Problem to work on — Nothing outside the range is wanted. Repeat exactly the lines below from the one with "- intros m Hm." through the one with "- clear Hw.".

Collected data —

▼▼▼

(* ===== verification/DeliverySys.v ===== *)
(** * A subscription over time

    A plain subscription and its channel as a system: messages are stored in the
    channel, acknowledgements come in, in any order.  The abstract subscriber of
    [Module Flow] has no stalled flag: it is sent the next messages whenever fewer
    than [MaxInFlight] are outstanding.  The server is shown to implement it, and
    order, completeness and flow control follow. *)

From Stdlib Require Import ZArith Lia Ascii String Sorted.
From stdpp Require Import base list gmap strings sorting.
From S2P Require Import Prelude GoLib MemStore MsgStore SubState Delivery DeliverySpec.

Local Open Scope Z_scope.

Module Flow.
Import Sub Dlv DlvSpec.

Abbreviation window := (option (Z * list MsgProto)).

Definition msgs (w : window) : list MsgProto := match w with None => [] | Some (_, q) => q end.

(** A channel only gets new messages at the end, and loses some. *)
Definition extends (w w' : window) : Prop :=
  Window.wlast w <= Window.wlast w' /\
  forall m, m ∈ msgs w' -> m ∈ msgs w \/ Window.wlast w < Sequence m.

(** ** The abstract subscriber *)

Record flow := mkFlow { cursor : Z; sent : list MsgProto; outstanding : gset Z }.

(** The next messages, as many as may be outstanding. *)
Definition batch (max : Z) (w : window) (s : flow) : list MsgProto :=
  take (Z.to_nat (max - Z.of_nat (size (outstanding s)))) (available w (cursor s)).

Definition deliver (max : Z) (w : window) (s : flow) : flow :=
  let n := batch max w s in
  mkFlow (default (cursor s) (Sequence <$> last n)) (sent s ++ n)
    (outstanding s ∪ list_to_set (Sequence <$> n)).

Definition forget (seq : Z) (s : flow) : flow :=
  mkFlow (cursor s) (sent s) (outstanding s ∖ {[seq]}).

Definition ack (max : Z) (w : window) (seq : Z) (s : flow) : flow :=
  if bool_decide (seq ∈ outstanding s) then deliver max w (forget seq s) else s.

(** ** The system *)

Section System.
Context {S : Type} `{MsgStoreSpec S}.
Context (e : env) (p : ptr).

(** A new state of the channel's store, with what it holds; an acknowledgement. *)
Inductive event :=
| Stored (c : S) (w : window)
| Acked (seq : Z).

(** The store and the server. *)
Definition step (ev : event) (s : S * server) : outcome Mem.fuel_error (S * server) :=
  match ev with
  | Stored c _ => st ← processMsg e c [p] [] s.2; Ok (c, st)
  | Acked seq => st ← processAck e s.1 p seq true s.2; Ok (s.1, st)
  end.

Fixpoint run (evs : list event) (s : S * server) : outcome Mem.fuel_error (S * server) :=
  match evs with
  | [] => Ok s
  | ev :: evs' => s ← step ev s; run evs' s
  end.

(** A new subscription is sent what is there, then the events follow. *)
Definition start (evs : list event) (s : S * server) : outcome Mem.fuel_error (S * server) :=
  st ← sendAvailableMessages e s.1 p s.2; run evs (s.1, st).

Definition flow_step (max : Z) (ev : event) (s : window * flow) : window * flow :=
  match ev with
  | Stored _ w => (w, deliver max w s.2)
  | Acked seq => (s.1, ack max s.1 seq s.2)
  end.

Definition flow_start (max : Z) (evs : list event) (w : window) (l : Z) : window * flow :=
  foldl (fun s ev => flow_step max ev s) (w, deliver max w (mkFlow l [] ∅)) evs.

Fixpoint admissible (w : window) (evs : list event) : Prop :=
  match evs with
  | [] => True
  | Stored c w' :: evs' =>
      view c w' /\ fresh_window w' /\ extends w w' /\ admissible w' evs'
  | Acked _ :: evs' => admissible w evs'
  end.

(** ** Windows *)

Lemma drop_numbered f q l :
  MemSpec.numbered f q ->
  drop (Z.to_nat (l + 1 - f)) q = filter (fun m => l < Sequence m) q.
Proof.
  revert f. induction q as [|m q IH]; intros f Hn; [by rewrite drop_nil|].
  assert (Hm : Sequence m = f) by (rewrite (Hn 0%nat m eq_refl); lia).
  assert (Hn' : MemSpec.numbered (f + 1) q).
  { intros i x Hx. rewrite (Hn (Datatypes.S i) x Hx). lia. }
  rewrite filter_cons, Hm. case_decide as Hd.
  - replace (Z.to_nat (l + 1 - f)) with 0%nat by lia. simpl. f_equal.
    rewrite <- (IH _ Hn'). by replace (Z.to_nat (l + 1 - (f + 1))) with 0%nat by lia.
  - rewrite <- (IH _ Hn').
    by replace (Z.to_nat (l + 1 - f)) with (Datatypes.S (Z.to_nat (l + 1 - (f + 1)))) by lia.
Qed.

Lemma available_filter w l :
  wf_window w -> available w l = filter (fun m => l < Sequence m) (msgs w).
Proof. destruct w as [[f q]|]; [|done]. intros (_ & _ & Hn). by apply drop_numbered. Qed.

Lemma available_iff w l l' :
  wf_window w ->
  available w l = available w l' <->
  (forall m, m ∈ msgs w -> l < Sequence m <-> l' < Sequence m).
Proof.
  intros Hw. rewrite !available_filter by done. split; intros Heq.
  - intros m Hm. assert (m ∈ filter (fun m => l < Sequence m) (msgs w) <->
      m ∈ filter (fun m => l' < Sequence m) (msgs w)) as Hf by by rewrite Heq.
    rewrite !list_elem_of_filter in Hf. tauto.
  - clear Hw. induction (msgs w) as [|m q IH]; [done|]. rewrite !filter_cons.
    rewrite IH by (intros; apply Heq; by right). specialize (Heq m ltac:(by left)).
    by repeat case_decide; [|tauto|tauto|].
Qed.

(** What is left after a batch is what comes after its last message. *)
Lemma available_after w l k :
  wf_window w ->
  available w (default l (Sequence <$> last (take k (available w l)))) = drop k (available w l).
Proof.
  destruct w as [[f q]|]; [|by simpl; rewrite drop_nil]. intros (Hf & _ & Hn). simpl.
  set (j := Z.to_nat (l + 1 - f)). set (t := take k (drop j q)).
  destruct (last t) as [m|] eqn:Hlast; simpl.
  - rewrite last_lookup in Hlast. unfold t in Hlast. rewrite length_take, length_drop in Hlast.
    apply lookup_take_Some in Hlast as [Hm Hk]. rewrite lookup_drop in Hm.
    pose proof (lookup_lt_Some _ _ _ Hm) as Hlt. rewrite (Hn _ _ Hm), drop_drop.
    destruct (Nat.le_gt_cases k (length q - j)).
    + f_equal. lia.
    + rewrite !drop_ge; [done|lia|lia].
  - apply last_None in Hlast. assert (k = 0%nat \/ drop j q = []) as [->|Hd].
    { unfold t in Hlast. destruct k; [by left|]. right. by destruct (drop j q). }
    + done.
    + fold j. by rewrite Hd, drop_nil.
Qed.

Lemma batch_cursor w l k :
  wf_window w -> l <= Window.wlast w ->
  default l (Sequence <$> last (take k (available w l))) <= Window.wlast w.
Proof.
  intros Hw Hl. destruct (last _) as [m|] eqn:Hm; [|done]. simpl.
  apply last_Some_elem_of in Hm. apply elem_of_take in Hm as (i & Hm & _).
  destruct w as [[f q]|]; [|done]. destruct Hw as (_ & _ & Hn). simpl in *.
  rewrite lookup_drop in Hm. rewrite (Hn _ _ Hm). apply lookup_lt_Some in Hm. lia.
Qed.

Lemma available_extends w w' l l' :
  wf_window w -> wf_window w' -> extends w w' ->
  l <= Window.wlast w -> l' <= Window.wlast w -> available w l = available w l' ->
  available w' l = available w' l'.
Proof.
  intros Hw Hw' [_ He] Hl Hl' Heq. rewrite available_iff in * by done.
  intros m [Hm|Hm]%He; [by apply Heq|lia].
Qed.

(** ** Acknowledgements *)

(** The record of a subscription after an acknowledgement. *)
Record acked (st st' : server) (sub sub' : subState) (seq : Z) : Prop := {
  ak_config : same_config sub sub';
  ak_sub : subs st' !! p = Some sub';
  ak_pending : acksPending sub' = delete seq (acksPending sub);
  ak_last : LastSent sub' = LastSent sub;
  ak_stalled : stalled sub' = stalled sub;
  ak_replicate : replicate sub' = noted e (in_queue sub) false seq (replicate sub);
  ak_published : published st' = published st;
  ak_persisted : persisted st' = persisted st ++ [AckSeqPending (ID sub) seq]
}.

▲▲▲

Reply —
  - intros m Hm. assert (m ∈ filter (fun m => l < Sequence m) (msgs w) <->
      m ∈ filter (fun m => l' < Sequence m) (msgs w)) as Hf by by rewrite Heq.
    rewrite !list_elem_of_filter in Hf. tauto.
  - clear Hw. induction (msgs w) as [|m q IH]; [done|]. rewrite !filter_cons.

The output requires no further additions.